(* ===== verification/Gates.v ===== *)
(** * Gates, transition previews and approvals

    [internal/project/workflow.go]: RunWorkflowGate with the gates it can run,
    PreviewWorkflowTransition and CreateApprovalRecord.  Gate results, previews
    and approvals are facts: they are inserted and never changed. *)

From stdpp Require Import base list strings numbers.
From Stdlib Require Import ZArith Lia String.
From S2P Require Import Prelude GoString Sha256 Json Schema Tx Command History Worker.
From S2P Require Import FilePath RunOnce Profile Workflow.

(** ** Gate specifications *)

Record workflowGateRequiredItem := MkRequiredItem {
  ri_Stage : string; ri_ItemType : string; ri_Name : string }.

Record workflowGateSpec := MkGateSpec {
  gs_GateName : string; gs_Phase : string; gs_ScopeType : string; gs_TargetStage : string;
  gs_TargetItem : string; gs_RequiredItems : list workflowGateRequiredItem;
  gs_PlaceholderFailure : string }.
.....
Find the string "workflowGateRequiredItem" in the entries above. Copy each line where it occurs.

Record workflowGateRequiredItem := MkRequiredItem {
  gs_TargetItem : string; gs_RequiredItems : list workflowGateRequiredItem;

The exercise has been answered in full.